» **EXERCISE PROMPT**
In the entries below, find the line with "s3_key rid c a)" and the line with "(forall c cand, In". Return those two lines and all lines between them, exactly.

** TASK MATERIAL follows **

(** X18.  With unique candidate ids, a render request is accepted only if
    it lists at least one candidate and none twice, names a template of the
    configuration and only known aspects, and every listed candidate exists
    and belongs to a video of the user.  It then leaves a pending render row
    with the request's parameters and one message in the queue, and changes
    no candidate and no video. *)
Theorem accepted_render_is_valid (y : option (list string)) (new_id : string)
    (request : RenderRequest) (u : string) (s : Sys) (resp : RenderResponse) :
  unique_ids (db s) ->
  fst (create_render y new_id request u s) = inr resp ->
  let s' := snd (create_render y new_id request u s) in
  req_candidate_ids request <> [] /\ List.NoDup (req_candidate_ids request)
  /\ In (req_template request) (load_templates y)
  /\ (forall a, In a (req_outputs request) -> In a known_aspects)
  /\ (forall c, In c (req_candidate_ids request) ->
        exists cand video,
          lookup_candidate (db s) c = Some cand
          /\ videos (db s) !! candidate_video_id cand = Some video
          /\ video_user_id video = u)
  /\ renders (db s') !! new_id
     = Some {| render_user_id := u; render_params := params_of request;
               render_status := Pending; render_files := ∅ |}
  /\ queue s' = queue s ++ [(new_id, params_of request)]
  /\ candidates (db s') = candidates (db s) /\ videos (db s') = videos (db s).
Proof.
  intros Hu H.
  destruct (create_render_accepted _ _ _ _ _ _ H) as (Hne & Ht & Ho & Hl & Hown & _ & E).
  cbv zeta. rewrite E. clear E H. cbn [db queue].
  destruct (requested_all_found _ _ Hu Hl) as [Hnd Hall].
  split; [exact Hne|]. split; [exact Hnd|]. split; [exact Ht|].
  split; [rewrite List.Forall_forall in Ho; exact Ho|].
  split; [|split; [apply lookup_insert_eq|repeat split]].
  intros c Hc. destruct (lookup_candidate_found _ _ _ (Hall c Hc)) as (cand & Hf & Hin).
  rewrite List.Forall_forall in Hown. specialize (Hown cand Hin).
  unfold owned in Hown.
  destruct (videos (db s) !! candidate_video_id cand) as [video|] eqn:Ev; [|discriminate].
  exists cand, video. apply String.eqb_eq in Hown. split; [exact Hf|split; [exact Ev|exact Hown]].
Qed.

Lemma analysed_unique_ids : unique_ids Scenario.analysed.
Proof. unfold unique_ids. cbn. constructor; [intros []|constructor]. Qed.

Lemma calm_renders_well : renders_well Scenario.calm.
Proof. repeat split. Qed.

Lemma accepted_render_is_valid_witness :
  unique_ids (db Cases.render_desk)
  /\ fst (create_render None "r2" Cases.two_outputs "alice" Cases.render_desk)
     = inr Cases.render_response
  /\ queue (snd (create_render None "r2" Cases.two_outputs "alice" Cases.render_desk))
     = [("r2", params_of Cases.two_outputs)].
Proof.
  assert (H : fst (create_render None "r2" Cases.two_outputs "alice" Cases.render_desk)
              = inr Cases.render_response) by (vm_compute; reflexivity).
  destruct (accepted_render_is_valid None "r2" Cases.two_outputs "alice"
              Cases.render_desk _ analysed_unique_ids H)
    as (_ & _ & _ & _ & _ & _ & Hq & _).
  exact (conj analysed_unique_ids (conj H Hq)).
Defined.

(** A loop whose turns do not raise does not raise. *)
Lemma for_each_returns {S X} (body : S -> X -> S * option Py.exn) xs :
  (forall s x, In x xs -> snd (body s x) = None) ->
  forall s, snd (Py.for_each body xs s) = None.
Proof.
  induction xs as [|x xs IH]; intros Hbody s; simpl; [reflexivity|].
  pose proof (Hbody s x (or_introl eq_refl)) as H1.
  destruct (body s x) as [s' [e|]]; simpl in H1; [discriminate|].
  apply IH. intros s0 x0 Hin. apply Hbody. right. exact Hin.
Qed.

Lemma render_aspect_returns w rid cfg cand_id cand vp caps st aspect :
  renders_well w -> In aspect known_aspects ->
  snd (render_aspect w rid cfg cand_id cand vp caps st aspect) = None.
Proof.
  intros (_ & Hr & Hu & Ho) Ha. unfold render_aspect, render, upload_to_s3.
  cbn [call_aspect]. rewrite bool_decide_eq_true_2 by (apply list_elem_of_In, Ha).
  rewrite Hr, Hu. cbn [snd]. apply Ho.
Qed.

Lemma render_candidate_returns w d rid cfg st cand_id :
  renders_well w ->
  (forall a, In a (set_outputs cfg) -> In a known_aspects) ->
  (forall cand, lookup_candidate d cand_id = Some cand ->
                is_Some (videos d !! candidate_video_id cand)) ->
  snd (render_candidate w d rid cfg st cand_id) = None.
Proof.
  intros Hw Ha Hv. unfold render_candidate.
  destruct (lookup_candidate d cand_id) as [cand|]; [|reflexivity].
  destruct (Hv cand eq_refl) as [video Ev]. rewrite Ev.
  assert (Hd : (if bool_decide ("/tmp/videos/" +:+ candidate_video_id cand +:+ ".mp4"
                                   ∈ files_on_disk st)
                then None
                else download_from_s3 w (video_src_url video)
                       ("/tmp/videos/" +:+ candidate_video_id cand +:+ ".mp4")) = None).
  { destruct (bool_decide _); [reflexivity|]. apply Hw. }
  rewrite Hd. apply for_each_returns. intros s a Hin.
  apply render_aspect_returns; auto.
Qed.

(** The files of a run that returns: one entry for each listed candidate
    that exists and each requested aspect, holding the URL of the object
    uploaded for the pair. *)
Lemma returned_files w rid params d ids files :
  is_Some (renders d !! rid) ->
  candidate_ids params = Some ids ->
  run_result (render_clips_task w rid params d) = inr files ->
  (forall c a, has_entry files c a <->
     In c ids /\ is_Some (lookup_candidate d c) /\ In a (set_outputs (settings_of params)))
  /\ (forall c a m url, files !! c = Some m -> m !! a = Some url ->
        url = "s3://" +:+ s3_bucket w +:+ "/" +:+ s3_key rid c a)
  /\ exists r, renders d !! rid = Some r
       /\ renders (run_db (render_clips_task w rid params d)) !! rid
          = Some (with_render Completed (FOutputs <$> files)
                    (with_render Processing (render_files r) r)).
Proof.
  intros [r Hr] Hids. unfold render_clips_task. rewrite Hr.
  destruct (render_body w _ rid params) as [st [e|]] eqn:E; cbn [run_result run_db];
    [discriminate|].
  intros Hf; injection Hf as <-.
  unfold render_body in E. rewrite Hids in E.
  split; [|split].
  - intros c a. rewrite (RendererFacts.render_candidates_done _ _ _ _ _ _ _ E c a).
    unfold has_entry at 1. cbn [rendered_files].
    split; [intros [(m & u & Hm & _)|H]; [rewrite lookup_empty in Hm; discriminate|exact H]|].
    intros H; right; exact H.
  - assert (Hrec : recorded_uploaded w rid st).
    { change st with (fst (st, @None Py.exn)). rewrite <- E.
      apply for_each_invariant;
        [intros s x _; apply RendererFacts.render_candidate_recorded|].
      intros c a m url Hc. cbn in Hc. rewrite lookup_empty in Hc. discriminate. }
    intros c a m url Hm Hu. exact (proj2 (Hrec c a m url Hm Hu)).
  - exists r. split; [reflexivity|].
    unfold mark_processing, set_renders. cbn [renders].
    rewrite lookup_alter_eq, lookup_alter_eq, Hr. reflexivity.
Qed.

Lemma render_clips_task_returns w rid params d ids :
  renders_well w ->
  is_Some (renders d !! rid) ->
  candidate_ids params = Some ids ->
  (forall a, In a (set_outputs (settings_of params)) -> In a known_aspects) ->
  (forall c cand, In c ids -> lookup_candidate d c = Some cand ->
                  is_Some (videos d !! candidate_video_id cand)) ->
  exists files, run_result (render_clips_task w rid params d) = inr files.
Proof.
  intros Hw [r Hr] Hids Ha Hv. unfold render_clips_task. rewrite Hr.
  assert (E : snd (render_body w (mark_processing rid d) rid params) = None).
  { unfold render_body. rewrite Hids. apply for_each_returns. intros s c Hc.
    apply render_candidate_returns; [exact Hw|exact Ha|].
    intros cand Hl. apply (Hv c cand Hc Hl). }
  destruct (render_body w _ rid params) as [st [e|]]; [discriminate|].
  eexists. reflexivity.
Qed.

** End of TASK MATERIAL **

» **EXERCISE RESPONSE**
        url = "s3://" +:+ s3_bucket w +:+ "/" +:+ s3_key rid c a)
  /\ exists r, renders d !! rid = Some r
       /\ renders (run_db (render_clips_task w rid params d)) !! rid
          = Some (with_render Completed (FOutputs <$> files)
                    (with_render Processing (render_files r) r)).
Proof.
  intros [r Hr] Hids. unfold render_clips_task. rewrite Hr.
  destruct (render_body w _ rid params) as [st [e|]] eqn:E; cbn [run_result run_db];
    [discriminate|].
  intros Hf; injection Hf as <-.
  unfold render_body in E. rewrite Hids in E.
  split; [|split].
  - intros c a. rewrite (RendererFacts.render_candidates_done _ _ _ _ _ _ _ E c a).
    unfold has_entry at 1. cbn [rendered_files].
    split; [intros [(m & u & Hm & _)|H]; [rewrite lookup_empty in Hm; discriminate|exact H]|].
    intros H; right; exact H.
  - assert (Hrec : recorded_uploaded w rid st).
    { change st with (fst (st, @None Py.exn)). rewrite <- E.
      apply for_each_invariant;
        [intros s x _; apply RendererFacts.render_candidate_recorded|].
      intros c a m url Hc. cbn in Hc. rewrite lookup_empty in Hc. discriminate. }
    intros c a m url Hm Hu. exact (proj2 (Hrec c a m url Hm Hu)).
  - exists r. split; [reflexivity|].
    unfold mark_processing, set_renders. cbn [renders].
    rewrite lookup_alter_eq, lookup_alter_eq, Hr. reflexivity.
Qed.

Lemma render_clips_task_returns w rid params d ids :
  renders_well w ->
  is_Some (renders d !! rid) ->
  candidate_ids params = Some ids ->
  (forall a, In a (set_outputs (settings_of params)) -> In a known_aspects) ->
  (forall c cand, In c ids -> lookup_candidate d c = Some cand ->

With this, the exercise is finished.